(Stored data)
(** X9. The outcomes of [testConnection] beside the missing calendar:
    without calendar home it answers [success: false] with "No calendar
    home found" after the connection alone; a rejected listing gives
    [success: false] with the message of the rejection; and when the
    configured name is absent, empty, or among the listed names it
    answers [success: true] with the names and no error.  In each case
    the cache is empty afterwards and nothing is shown to the user. *)
Theorem testConnection_outcomes (cfg : CaldavCalendarCfg) (w : World) :
  (dav_connect w (caldavUrl cfg) (_getXhrProvider cfg) = inr [] ->
   testConnection cfg w
   = mkRun (Ok (ConnectionTest.mk false None (Some "No calendar home found")))
       (cleared w) [connectRequest cfg])
  /\ (forall home homes err,
        dav_connect w (caldavUrl cfg) (_getXhrProvider cfg)
        = inr (home :: homes) ->
        findAllCalendars home = inl err ->
        testConnection cfg w
        = mkRun (Ok (ConnectionTest.mk false None (Some (errorMsg err))))
            (cleared w) [connectRequest cfg; Net FindAllCalendars])
  /\ (forall home homes cals,
        dav_connect w (caldavUrl cfg) (_getXhrProvider cfg)
        = inr (home :: homes) ->
        findAllCalendars home = inr cals ->
        absentOrEmpty (calendarName cfg)
        \/ In (js_string_of (calendarName cfg)) (map displayNameOf cals) ->
        testConnection cfg w
        = mkRun (Ok (ConnectionTest.mk true (Some (map displayNameOf cals))
                       None))
            (cleared w) [connectRequest cfg; Net FindAllCalendars]).
Proof.
  unfold testConnection, await_or_fail, bind, perform, ret, getWorld,
    setCache, connectRequest, cleared; simpl.
  split; [| split].
  - intros Hc. rewrite Hc. reflexivity.
  - intros home homes err Hc Hl. rewrite Hc; simpl. rewrite Hl. reflexivity.
  - intros home homes cals Hc Hl Hname. rewrite Hc; simpl. rewrite Hl; simpl.
    destruct (truthy (calendarName cfg)) eqn:Ht; [| reflexivity].
    destruct Hname as [Ha|Hin].
    + apply truthy_false in Ha. congruence.
    + now rewrite (existsb_eqb_true _ _ Hin).
Qed.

**What to do:**
Every line in the data above that contains "simpl" needs to be copied.

**Expected output:**
    setCache, connectRequest, cleared; simpl.
  - intros home homes err Hc Hl. rewrite Hc; simpl. rewrite Hl. reflexivity.
  - intros home homes cals Hc Hl Hname. rewrite Hc; simpl. rewrite Hl; simpl.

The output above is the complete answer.